Garap Kualitas SDM agar Siap Bersaing

Lanan domestik kudu bersiap-siap meningkatkan energi saing dengan melakukan perbaikan sumber energi manusia (SDM). Pasalnya, revisi Daftar Negatif Investasi (DNI) yang membuka pintu investasi asing di sektor ini membawa dampak industri periklanan nasional akan diserbu pemain asing.

 

 

Ketua Umum Pengurus Pusat (PP) Persatuan perusahaan iklan jakarta (P3I) Harris Thajeb mengatakan, revisi DNI di sektor periklanan kudu diikuti dengan rambu-rambu pembatasan kuantitas tenaga kerja asing di industri ini. Sebab, “Industri iklan dan komunikasi adalah industri strategis, dapat menggiring opini publik,” jelasnya kepada KONTAN baru-baru ini.
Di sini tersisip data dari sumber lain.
(* ===== verification/MrExamples.v ===== *)
(** * MapReduce: a concrete job

    A word count over two files with two reduce tasks, run by one worker, with
    the ASCII JSON codec and merge sort: it instantiates the hypotheses of the
    system theorems.  A second run, in which [os.Rename] fails, shows why those
    theorems exclude that failure. *)

From S2P Require Import Prelude MrRpc GoLib Json MrCoordinator MrWorker MrSequential MrLogic.
From S2P Require Import MrSystem MrProgress MrApps.

Module Examples.

#[local] Existing Instance Json.JsonKV_ascii.

Definition mapf : string -> string -> list KeyValue := Wc.Map (fun _ => false).
Definition sortKV : list KeyValue -> list KeyValue := merge_sort key_le.
Definition files : list string := ["pg-a"; "pg-b"].
Definition content (f : string) : string :=
  if decide (f = "pg-a") then "the cat, the hat" else "a hat".
Definition s0 : gmap string string := list_to_map ((fun f => (f, content f)) <$> files).

(** Four tasks: an assignment, a report and a loop step each; [ok] says whether
    the renames of the last task work. *)
Definition sched (ok : bool) : list (Z * bool) := replicate 9 (1, true)%Z ++ [(1, ok); (1, ok)]%Z.

Definition run (ok : bool) : option Progress.cfg :=
  Progress.execJob mapf Wc.Reduce sortKV files 2 s0 (sched ok).

Definition finalCoord (ok : bool) : option bool :=
  (fun x => Coordinator.Done x.1.2) <$> run ok.
Definition finalFile (ok : bool) (f : string) : option (option string) :=
  (fun x => x.2 !! f) <$> run ok.

(** ** The hypotheses of the theorems hold *)

Lemma files_names_ok : Logic.names_ok files.
Proof.
  intros f Hf. unfold files in Hf. rewrite !elem_of_cons, elem_of_nil in Hf.
  destruct Hf as [-> | [-> | []]]; split; intros; unfold Logic.midName, Logic.outName,
    Worker.outputFileName, Worker.outFileName; by intros [=].
Qed.

Lemma files_present f : f ∈ files -> s0 !! f = Some (content f).
Proof.
  unfold files. rewrite !elem_of_cons, elem_of_nil. by intros [-> | [-> | []]].
Qed.

Lemma pairs_json_ok : Forall json_ok (Logic.allPairs mapf files content).
Proof.
  assert (forallb (fun kv => Json.ascii_only (Key kv) && Json.ascii_only (Value kv))
            (Logic.allPairs mapf files content) = true) as Hb by (vm_compute; reflexivity).
  rewrite forallb_forall in Hb. apply Forall_forall. intros kv Hkv. by apply Hb, list_elem_of_In.
Qed.

Lemma run_reachable ok rf :
  (ok = false -> rf = true) ->
  exists w, System.reachable mapf Wc.Reduce sortKV rf files 2 s0 w /\
    Coordinator.Done (System.coord w) = true /\
    Some (System.fs w !! "mr-out-1") = finalFile ok "mr-out-1".
Proof.
  intros Hok. unfold finalFile.
  assert (finalCoord ok = Some true) as Hd by (destruct ok; vm_compute; reflexivity).
  unfold finalCoord in Hd. destruct (run ok) as [x|] eqn:Hx; [|done].
  eexists. split; [|split].
  - eapply Progress.execJob_reachable; [|exact Hx].
    unfold sched. apply Forall_app. split; [by apply Forall_replicate|by repeat constructor].
  - simpl in *. congruence.
  - done.
Qed.

(** The coordinator of the job, when it starts and when the map tasks are done. *)
Definition coord0 : Coordinator.Coordinator :=
  {| Coordinator.nReduce := 2;
     Coordinator.mapTasks := Coordinator.newMapTask files;
     Coordinator.reduceTasks := Coordinator.newReduceTask 2 <$> seq 0 2;
     Coordinator.inputfiles := files;
     Coordinator.mapTasksDone := false; Coordinator.mapTaskDoneNum := 0;
     Coordinator.reduceTaskDoneNum := 0; Coordinator.reduceTasksDone := false;
     Coordinator.allDone := false |}.

Definition mapReport (i : Z) : WorkerArgs :=
  {| WorkerArgs_TaskStatus := Success; WorkerArgs_WorkID := i; WorkerArgs_TaskType := MapTask |}.

Definition coord2 : Coordinator.Coordinator :=
  match Coordinator.NotifyComplete (mapReport 0) coord0 ≫= Coordinator.NotifyComplete (mapReport 1) with
  | Return c => c
  | _ => coord0
  end.

Lemma coord0_made : Coordinator.MakeCoordinator false files 2 = Return coord0.
Proof. reflexivity. Qed.

Lemma coord0_reachable : Coordinator.creachable files 2 coord0.
Proof. exists coord0. split; [reflexivity|apply rtc_refl]. Qed.

Lemma coord2_reachable : Coordinator.creachable files 2 coord2.
Proof.
  exists coord0. split; [reflexivity|].
  eapply rtc_l; [by apply (Coordinator.cstep_notify (mapReport 0))|].
  eapply rtc_l; [by apply (Coordinator.cstep_notify (mapReport 1))|]. apply rtc_refl.
Qed.

Definition pluginOpen (f : string) : option Sequential.plugin :=
  if decide (f = "wc.so") then
    Some {| Sequential.plugin_Map := Some mapf; Sequential.plugin_Reduce := Some Wc.Reduce |}
  else None.

Lemma mapreduce_correct_witness :
  exists w outs lines,
    (forall r, r < 2 -> exists ls, outs !! r = Some ls /\
       System.fs w !! Worker.outFileName (Z.of_nat r) = Some (str_concat ls)) /\
    length outs = 2 /\ mjoin outs ≡ₚ lines /\
    Sequential.main pluginOpen Some sortKV ("mrsequential" :: "wc.so" :: files) s0
    = Return (<["mr-out-0" := str_concat lines]> s0).
Proof.
  destruct (run_reachable true false ltac:(done)) as (w & Hr & Hd & _).
  exists w. apply (System.mapreduce_correct mapf Wc.Reduce sortKV sortKV pluginOpen Some
    "mrsequential" "wc.so" files content 2 s0 w); try apply _; try done.
  - lia.
  - apply files_names_ok.
  - apply files_present.
  - apply pairs_json_ok.
Defined.

Lemma job_can_always_finish_witness :
  exists c' s', rtc (System.wstep mapf Wc.Reduce sortKV false)
      {| System.coord := coord0; System.fs := s0; System.workers := [] |}
      {| System.coord := c'; System.fs := s';
         System.workers := [System.Worker mapf Wc.Reduce sortKV] |} /\
    Coordinator.Done c' = true.
Proof.
  assert (System.reachable mapf Wc.Reduce sortKV false files 2 s0
            {| System.coord := coord0; System.fs := s0; System.workers := [] |}) as Hr.
  { exists coord0. split; [apply coord0_made|apply rtc_refl]. }
  destruct (Progress.job_can_always_finish mapf Wc.Reduce sortKV files content 2 s0 _
    ltac:(lia) ltac:(done) files_names_ok files_present pairs_json_ok Hr) as (c' & s' & _ & Hw & Hd).
  by exists c', s'.
Defined.

(** A worker about to report its first task. *)
Lemma report_accepted_witness :
  exists w args k c', System.workers w !! 0 = Some (CallNotifyComplete args k) /\
    Coordinator.NotifyComplete args (System.coord w) = Return c'.
Proof.
  destruct (Progress.execJob mapf Wc.Reduce sortKV files 2 s0 [(1%Z, true)])
    as [[[p c] s]|] eqn:Hx; [|by vm_compute in Hx].
  assert (exists args k, p = CallNotifyComplete args k) as (args & k & ->).
  { assert (Some p = (fun x => x.1.1) <$>
      Progress.execJob mapf Wc.Reduce sortKV files 2 s0 [(1%Z, true)]) as Hp by by rewrite Hx.
    vm_compute in Hp. injection Hp as ->. eauto. }
  apply (Progress.execJob_reachable _ _ _ false) in Hx; [|by repeat constructor].
  destruct (System.report_accepted mapf Wc.Reduce sortKV files content 2 s0 _ 0 args k
    ltac:(lia) files_names_ok files_present pairs_json_ok Hx ltac:(done)) as (c' & Hc).
  exists {| System.coord := c; System.fs := s; System.workers := [CallNotifyComplete args k] |}.
  by exists args, k, c'.
Defined.

Lemma coordinator_invariant_witness :
  Coordinator.inv coord0 /\ Coordinator.nReduce coord0 = 2%Z /\
  Coordinator.inputfiles coord0 = files /\ length (Coordinator.mapTasks coord0) = length files.
Proof. apply (Coordinator.coordinator_invariant files 2 coord0), coord0_reachable. Defined.

Lemma reduce_only_after_maps_witness :
  Forall Coordinator.mapSuccess (Coordinator.mapTasks coord2) /\
  exists i, WorkId (Coordinator.AssignTask (fun _ => 9%Z) 9 zeroArgs zeroReply coord2).1 = Z.of_nat i
    /\ (Z.of_nat i < 2)%Z /\
    InputFiles (Coordinator.AssignTask (fun _ => 9%Z) 9 zeroArgs zeroReply coord2).1
    = (fun j => Coordinator.intermediateName (Z.of_nat j) (Z.of_nat i)) <$> seq 0 (length files).
Proof.
  apply (Coordinator.reduce_only_after_maps files 2 coord2 (fun _ => 9%Z) 9 zeroArgs zeroReply _
    (Coordinator.AssignTask (fun _ => 9%Z) 9 zeroArgs zeroReply coord2).2);
    [apply coord2_reachable|reflexivity|reflexivity].
Defined.

Lemma done_iff_all_reduced_witness :
  (Coordinator.Done coord2 = true <->
    (0 < 2)%Z /\ Forall Coordinator.reduceSuccess (Coordinator.reduceTasks coord2)) /\
  forall c', Coordinator.cstep coord2 c' -> Coordinator.Done coord2 = true -> Coordinator.Done c' = true.
Proof. apply (Coordinator.done_iff_all_reduced files 2 coord2), coord2_reachable. Defined.

(** Task 0 is out; ten seconds later the coordinator hands out task 1. *)
Lemma assignment_lease_witness :
  WorkId (Coordinator.AssignTask (fun _ => 10000000005%Z) 10000000005 zeroArgs zeroReply
    (Coordinator.AssignTask (fun _ => 5%Z) 5 zeroArgs zeroReply coord0).2).1
  <> WorkId (Coordinator.AssignTask (fun _ => 5%Z) 5 zeroArgs zeroReply coord0).1.
Proof.
  set (c1 := (Coordinator.AssignTask (fun _ => 5%Z) 5 zeroArgs zeroReply coord0).2).
  apply (Coordinator.assignment_lease (fun _ => 5%Z) 5 zeroArgs zeroReply coord0 _ c1 c1
    (fun _ => 10000000005%Z) 10000000005 zeroArgs zeroReply _
    (Coordinator.AssignTask (fun _ => 10000000005%Z) 10000000005 zeroArgs zeroReply c1).2).
  - reflexivity.
  - by left.
  - apply rtc_refl.
  - intros _. unfold Coordinator.tenSeconds. lia.
  - reflexivity.
  - reflexivity.
Defined.

Lemma wc_counts_words_witness :
  exists keys,
    Sequential.sequentialOutput sortKV Wc.Reduce
      (Sequential.mapAll (Wc.Map (fun _ => false)) [("pg-a", content "pg-a")])
    = (fun w => Worker.outputLine w
        (Itoa (Z.of_nat (count (fun x => x = w) ["the"; "cat"; "the"; "hat"])))) <$> keys.
Proof.
  destruct (wc_counts_words (fun _ => false) sortKV [("pg-a", content "pg-a")])
    as (keys & _ & _ & _ & ->).
  exists keys. reflexivity.
Defined.

(** C37: a failing [os.Rename] loses output silently.  The worker drops the error
    of [os.Rename] and reports the task as successful: there is an execution
    in which the coordinator's [Done] returns true while the output file of a
    reduce task does not exist. *)
Theorem rename_failure_loses_output :
  exists w, System.reachable mapf Wc.Reduce sortKV true files 2 s0 w /\
    Coordinator.Done (System.coord w) = true /\
    System.fs w !! Worker.outFileName 1 = None.
Proof.
  destruct (run_reachable false true ltac:(done)) as (w & Hr & Hd & Hf).
  exists w. split_and!; [done|done|]. vm_compute in Hf. by injection Hf.
Qed.

End Examples.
Catatan saja, didalam revisi DNI yang baru, sektor periklanan diakses untuk investor berasal dari ASEAN dengan porsi kepemilikan maksimal 51%. Sebelumnya, sektor periklanan tertutup bagi investor asing.

 

 

Mau naik haji ? daftar sekarang yuk kesini : Haji plus

 

 

Harris menambahkan, selagi ini, komposisi antara SDM asing dengan SDM lokal didalam industri periklanan sudah seimbang. Nah, kalau ketetapan DNI yang baru kelak tak diikuti dengan pembatasan pekerja asing, pekerja lokal di sektor kreatif ini akan sukar bersaing.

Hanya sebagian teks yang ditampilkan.